Lemma backprop_node_ok (fresh : option nat) (g : Globals) (i : nat) (n : MCTSNode)
    (win_prob : Q) :
  pools_ok g -> best_ok fresh g -> node_pool g !! i = Some n ->
  fresh = None \/ fresh = Some i ->
  (0 <= win_prob <= 1)%Q ->
  let g' := backprop_node 0 root_player win_prob g i n in
  pools_ok g' /\ best_ok None g' /\
  length (node_pool g') = length (node_pool g) /\ move_pool g' = move_pool g.
Proof.
  intros Hok Hbest Hn Hfresh Hwp g'.
  pose proof Hok as ((rn & Hrn & Hrc) & Hnodes & Hcn & Hcm & Hrl & Hrm).
  destruct (Hnodes i n Hn) as (Hpar & Hfc & Hns & Hmc & Hreg & Hv & Hw & Hmv).
  set (v := visits n + 1).
  set (w := (if player_just_moved n =? root_player then wins n + win_prob
             else wins n + (1 - win_prob))%Q).
  set (n' := set_stats n w v).
  set (upd := bool_decide (parent n = Some 0%nat) && (max_visits_global g <? v)).
  assert (Hg' : g' = mkGlobals (move_pool g) (<[i := n']> (node_pool g)) (xorshift_state g)
                       (if upd then Some i else best_child_global g)
                       (if upd then v else max_visits_global g)).
  { unfold g', backprop_node. fold v w n' upd. destruct upd; reflexivity. }
  assert (Hlook : forall j nj, <[i := n']> (node_pool g) !! j = Some nj ->
            (j = i /\ nj = n') \/ (j <> i /\ node_pool g !! j = Some nj)).
  { intros j nj Hj. destruct (decide (i = j)) as [<-|Hne].
    - left. rewrite list_lookup_insert_eq in Hj by (eapply lookup_lt_Some; exact Hn).
      injection Hj as <-. split; reflexivity.
    - right. rewrite list_lookup_insert_ne in Hj by exact Hne. split; [congruence|exact Hj]. }
  assert (Hself : <[i := n']> (node_pool g) !! i = Some n')
    by (apply list_lookup_insert_eq; eapply lookup_lt_Some; exact Hn).
  assert (Hsame : same_links (node_pool g) (<[i := n']> (node_pool g)))
    by (apply (same_links_insert _ i n n' Hn); reflexivity).
  assert (Hw' : (0 <= w)%Q) by (unfold w; destruct (player_just_moved n =? root_player); lra).
  rewrite Hg'. cbn [node_pool move_pool]. rewrite length_insert.
  split; [|split; [|split; reflexivity]].
  - unfold pools_ok. cbn [node_pool move_pool]. unfold pool_ptr in *.
    rewrite length_insert.
    split; [|split; [|split; [|split; [|split]]]]; try assumption.
    + destruct (decide (i = 0%nat)) as [->|Hne].
      * exists n'. split; [exact Hself|]. intros Hfc' c nc Hc.
        rewrite Hn in Hrn. injection Hrn as <-.
        destruct (Hlook c nc Hc) as [[-> ->]|[_ Hc']].
        -- exact (Hrc Hfc' 0%nat n Hn).
        -- exact (Hrc Hfc' c nc Hc').
      * exists rn. rewrite list_lookup_insert_ne by exact Hne. split; [exact Hrn|].
        intros Hfc' c nc Hc. destruct (Hlook c nc Hc) as [[-> ->]|[_ Hc']].
        -- exact (Hrc Hfc' i n Hn).
        -- exact (Hrc Hfc' c nc Hc').
    + intros j nj Hj.
      apply (node_ok_mono root_player root_moves (node_pool g) _
               (Z.of_nat (length (move_pool g)))); [|exact Hsame|lia].
      destruct (Hlook j nj Hj) as [[-> ->]|[_ Hj']]; [|exact (Hnodes j nj Hj')].
      unfold node_ok, n'. cbn [set_stats parent first_child next_sibling
        moves_count moves_start_idx visits wins move player_just_moved].
      split; [exact Hpar|]. split; [exact Hfc|]. split; [exact Hns|].
      split; [exact Hmc|]. split; [exact Hreg|]. split; [unfold v; lia|].
      split; [exact Hw'|exact Hmv].
  - destruct Hbest as (Hmax & Hle & Hfr & Hb).
    unfold best_ok. cbn [node_pool max_visits_global best_child_global].
    assert (Hle' : forall c nc, node_pool g !! c = Some nc -> parent nc = Some 0%nat ->
              c <> i -> visits nc <= max_visits_global g).
    { intros c nc Hc Hp Hci. apply (Hle c nc Hc Hp).
      destruct Hfresh as [-> | ->]; congruence. }
    destruct upd eqn:Hupd.
    + apply andb_true_iff in Hupd. destruct Hupd as [Hp0 Hlt].
      apply bool_decide_eq_true in Hp0. apply Z.ltb_lt in Hlt.
      split; [lia|]. split; [|split].
      * intros c nc Hc Hp _. destruct (Hlook c nc Hc) as [[-> ->]|[Hci Hc']].
        -- cbn [n' set_stats visits]. lia.
        -- specialize (Hle' c nc Hc' Hp Hci). lia.
      * intros c nc _ [=].
      * exists n'. split; [exact Hself|]. split; [exact Hp0|reflexivity].
    + apply andb_false_iff in Hupd.
      split; [exact Hmax|]. split; [|split].
      * intros c nc Hc Hp _. destruct (Hlook c nc Hc) as [[-> ->]|[Hci Hc']].
        -- cbn [n' set_stats visits parent] in *.
           destruct Hupd as [Hp0|Hlt];
             [apply bool_decide_eq_false in Hp0; contradiction|].
           apply Z.ltb_ge in Hlt. exact Hlt.
        -- exact (Hle' c nc Hc' Hp Hci).
      * intros c nc _ [=].
      * destruct (best_child_global g) as [b|].
        -- destruct Hb as (nb & Hnb & Hpb & Hvb).
           destruct (decide (b = i)) as [->|Hbi].
           ++ exfalso. rewrite Hn in Hnb. injection Hnb as <-.
              destruct Hupd as [Hp0|Hlt];
                [apply bool_decide_eq_false in Hp0; contradiction|].
              apply Z.ltb_ge in Hlt. unfold v in Hlt. lia.
           ++ exists nb. rewrite list_lookup_insert_ne by congruence.
              split; [exact Hnb|]. split; assumption.
        -- destruct Hb as [Hm1 Hnone]. split; [exact Hm1|].
           intros c nc Hc Hp. exfalso.
           destruct (Hlook c nc Hc) as [[-> ->]|[Hci Hc']].
           ++ cbn [n' set_stats parent] in Hp.
              destruct Hupd as [Hp0|Hlt];
                [apply bool_decide_eq_false in Hp0; contradiction|].
              apply Z.ltb_ge in Hlt. unfold v in Hlt. lia.
           ++ specialize (Hnone c nc Hc' Hp).
              destruct Hfresh as [-> | ->]; congruence.
Qed.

=====

For every line of the data above that contains "reflexivity", copy that line.

  { unfold g', backprop_node. fold v w n' upd. destruct upd; reflexivity. }
      injection Hj as <-. split; reflexivity.
    by (apply (same_links_insert _ i n n' Hn); reflexivity).
  split; [|split; [|split; reflexivity]].
      * exists n'. split; [exact Hself|]. split; [exact Hp0|reflexivity].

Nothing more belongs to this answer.